* What is required *
Where in the records does the word "added" appear? Copy each line that holds it.

Dataset entries
- - -

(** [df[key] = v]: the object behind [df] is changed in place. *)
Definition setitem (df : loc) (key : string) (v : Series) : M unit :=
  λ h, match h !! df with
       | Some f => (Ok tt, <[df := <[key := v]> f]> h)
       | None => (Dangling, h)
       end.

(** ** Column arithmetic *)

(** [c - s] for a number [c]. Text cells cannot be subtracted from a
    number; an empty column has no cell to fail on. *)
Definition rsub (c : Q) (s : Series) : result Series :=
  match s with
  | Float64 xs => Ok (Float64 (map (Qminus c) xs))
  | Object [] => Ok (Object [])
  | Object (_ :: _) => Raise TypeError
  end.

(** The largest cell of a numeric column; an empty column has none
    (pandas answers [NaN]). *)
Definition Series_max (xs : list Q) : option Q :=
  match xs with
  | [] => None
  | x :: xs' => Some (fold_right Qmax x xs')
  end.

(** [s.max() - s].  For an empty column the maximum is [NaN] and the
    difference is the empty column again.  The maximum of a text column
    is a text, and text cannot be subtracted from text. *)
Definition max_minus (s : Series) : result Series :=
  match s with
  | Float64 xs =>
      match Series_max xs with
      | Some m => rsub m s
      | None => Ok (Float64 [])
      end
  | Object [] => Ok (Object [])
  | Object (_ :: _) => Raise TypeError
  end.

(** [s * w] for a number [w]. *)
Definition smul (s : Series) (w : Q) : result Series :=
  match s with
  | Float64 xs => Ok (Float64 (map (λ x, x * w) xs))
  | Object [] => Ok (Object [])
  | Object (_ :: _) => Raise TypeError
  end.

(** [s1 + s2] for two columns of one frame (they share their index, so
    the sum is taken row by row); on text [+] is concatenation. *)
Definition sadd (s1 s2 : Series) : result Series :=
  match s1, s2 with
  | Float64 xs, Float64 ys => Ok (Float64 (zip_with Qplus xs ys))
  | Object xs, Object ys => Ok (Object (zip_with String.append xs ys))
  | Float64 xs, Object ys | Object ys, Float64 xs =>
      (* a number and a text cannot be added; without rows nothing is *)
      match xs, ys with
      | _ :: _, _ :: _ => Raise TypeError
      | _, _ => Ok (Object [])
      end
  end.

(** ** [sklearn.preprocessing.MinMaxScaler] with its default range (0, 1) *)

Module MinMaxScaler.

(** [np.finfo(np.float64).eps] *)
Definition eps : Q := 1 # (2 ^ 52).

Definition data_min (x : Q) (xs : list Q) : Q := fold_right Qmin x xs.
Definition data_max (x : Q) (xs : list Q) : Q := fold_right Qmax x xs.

- - -

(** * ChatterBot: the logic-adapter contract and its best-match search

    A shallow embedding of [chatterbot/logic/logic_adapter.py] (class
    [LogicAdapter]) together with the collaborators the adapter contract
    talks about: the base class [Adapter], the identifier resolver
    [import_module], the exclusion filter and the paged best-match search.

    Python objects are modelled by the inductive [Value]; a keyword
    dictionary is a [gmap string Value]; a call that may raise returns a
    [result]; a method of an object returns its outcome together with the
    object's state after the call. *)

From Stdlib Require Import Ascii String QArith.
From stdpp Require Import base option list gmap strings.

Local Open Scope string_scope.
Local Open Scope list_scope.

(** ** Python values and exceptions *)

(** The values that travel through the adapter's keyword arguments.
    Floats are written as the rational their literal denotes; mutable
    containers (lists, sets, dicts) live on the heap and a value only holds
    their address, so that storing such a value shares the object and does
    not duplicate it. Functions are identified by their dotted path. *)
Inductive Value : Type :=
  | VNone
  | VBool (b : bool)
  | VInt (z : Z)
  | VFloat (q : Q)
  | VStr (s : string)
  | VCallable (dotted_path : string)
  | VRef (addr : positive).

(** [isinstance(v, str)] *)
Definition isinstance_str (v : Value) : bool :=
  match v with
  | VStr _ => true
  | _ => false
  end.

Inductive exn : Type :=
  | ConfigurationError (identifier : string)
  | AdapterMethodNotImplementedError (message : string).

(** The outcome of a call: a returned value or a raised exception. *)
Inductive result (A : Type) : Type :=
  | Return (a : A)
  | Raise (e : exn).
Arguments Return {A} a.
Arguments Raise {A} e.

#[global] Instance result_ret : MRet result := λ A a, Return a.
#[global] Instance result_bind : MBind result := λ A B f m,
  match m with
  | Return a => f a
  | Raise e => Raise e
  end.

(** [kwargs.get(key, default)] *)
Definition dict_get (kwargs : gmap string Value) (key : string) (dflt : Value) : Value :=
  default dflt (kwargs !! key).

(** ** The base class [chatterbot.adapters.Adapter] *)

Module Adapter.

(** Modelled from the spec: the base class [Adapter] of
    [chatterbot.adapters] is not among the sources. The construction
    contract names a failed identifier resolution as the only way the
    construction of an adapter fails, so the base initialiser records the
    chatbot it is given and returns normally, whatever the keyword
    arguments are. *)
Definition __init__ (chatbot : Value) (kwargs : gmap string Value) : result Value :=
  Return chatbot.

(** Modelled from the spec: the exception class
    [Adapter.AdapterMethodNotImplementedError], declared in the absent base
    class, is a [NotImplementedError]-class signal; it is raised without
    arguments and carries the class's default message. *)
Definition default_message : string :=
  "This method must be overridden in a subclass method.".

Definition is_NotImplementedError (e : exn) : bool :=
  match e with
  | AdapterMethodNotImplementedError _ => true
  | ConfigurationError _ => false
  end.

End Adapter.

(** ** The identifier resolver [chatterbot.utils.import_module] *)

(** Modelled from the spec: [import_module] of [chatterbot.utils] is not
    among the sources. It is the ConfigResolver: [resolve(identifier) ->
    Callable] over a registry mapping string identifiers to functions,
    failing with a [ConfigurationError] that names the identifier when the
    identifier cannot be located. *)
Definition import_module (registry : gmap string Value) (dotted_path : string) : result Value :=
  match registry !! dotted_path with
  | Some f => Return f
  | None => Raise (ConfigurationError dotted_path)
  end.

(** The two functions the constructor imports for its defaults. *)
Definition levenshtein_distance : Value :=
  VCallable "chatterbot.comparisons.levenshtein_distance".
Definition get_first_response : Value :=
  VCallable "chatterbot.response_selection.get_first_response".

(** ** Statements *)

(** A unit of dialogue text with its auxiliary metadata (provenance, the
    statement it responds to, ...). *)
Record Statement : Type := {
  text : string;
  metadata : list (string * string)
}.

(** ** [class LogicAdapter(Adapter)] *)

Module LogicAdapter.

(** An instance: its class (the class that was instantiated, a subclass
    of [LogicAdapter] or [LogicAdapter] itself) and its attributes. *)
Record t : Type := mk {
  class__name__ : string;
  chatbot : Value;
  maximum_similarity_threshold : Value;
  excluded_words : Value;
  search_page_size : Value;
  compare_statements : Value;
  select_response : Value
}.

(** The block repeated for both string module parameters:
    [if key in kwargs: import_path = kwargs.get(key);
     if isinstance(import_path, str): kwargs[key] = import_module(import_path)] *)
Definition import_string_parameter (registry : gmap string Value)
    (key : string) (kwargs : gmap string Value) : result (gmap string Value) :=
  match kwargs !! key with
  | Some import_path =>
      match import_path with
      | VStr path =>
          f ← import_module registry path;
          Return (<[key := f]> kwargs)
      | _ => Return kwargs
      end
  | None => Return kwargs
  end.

- - -

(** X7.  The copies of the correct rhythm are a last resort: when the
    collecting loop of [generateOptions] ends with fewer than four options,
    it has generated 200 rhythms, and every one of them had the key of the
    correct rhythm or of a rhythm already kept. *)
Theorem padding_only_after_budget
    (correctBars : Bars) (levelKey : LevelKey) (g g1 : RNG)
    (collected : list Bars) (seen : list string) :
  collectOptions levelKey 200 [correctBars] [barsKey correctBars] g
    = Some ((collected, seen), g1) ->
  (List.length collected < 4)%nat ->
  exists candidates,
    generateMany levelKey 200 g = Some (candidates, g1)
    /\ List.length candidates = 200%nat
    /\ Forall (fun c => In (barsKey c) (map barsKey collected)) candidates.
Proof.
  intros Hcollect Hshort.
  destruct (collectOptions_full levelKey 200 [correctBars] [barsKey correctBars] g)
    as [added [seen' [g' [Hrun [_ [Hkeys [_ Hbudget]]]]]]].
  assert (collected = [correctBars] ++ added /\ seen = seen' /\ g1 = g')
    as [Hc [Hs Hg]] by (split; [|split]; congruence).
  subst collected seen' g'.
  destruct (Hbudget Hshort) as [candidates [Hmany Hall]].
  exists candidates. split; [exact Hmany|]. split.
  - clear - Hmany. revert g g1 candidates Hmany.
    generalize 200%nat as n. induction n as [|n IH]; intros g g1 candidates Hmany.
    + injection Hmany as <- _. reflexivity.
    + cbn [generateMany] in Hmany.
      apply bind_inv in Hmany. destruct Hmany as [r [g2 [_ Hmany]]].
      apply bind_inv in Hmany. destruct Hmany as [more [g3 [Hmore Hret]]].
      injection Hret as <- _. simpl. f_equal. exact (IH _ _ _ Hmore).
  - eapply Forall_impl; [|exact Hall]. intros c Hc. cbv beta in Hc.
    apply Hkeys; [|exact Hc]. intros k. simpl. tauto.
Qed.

- - -

* Exercise result *
      (* a number and a text cannot be added; without rows nothing is *)
    as [added [seen' [g' [Hrun [_ [Hkeys [_ Hbudget]]]]]]].
  assert (collected = [correctBars] ++ added /\ seen = seen' /\ g1 = g')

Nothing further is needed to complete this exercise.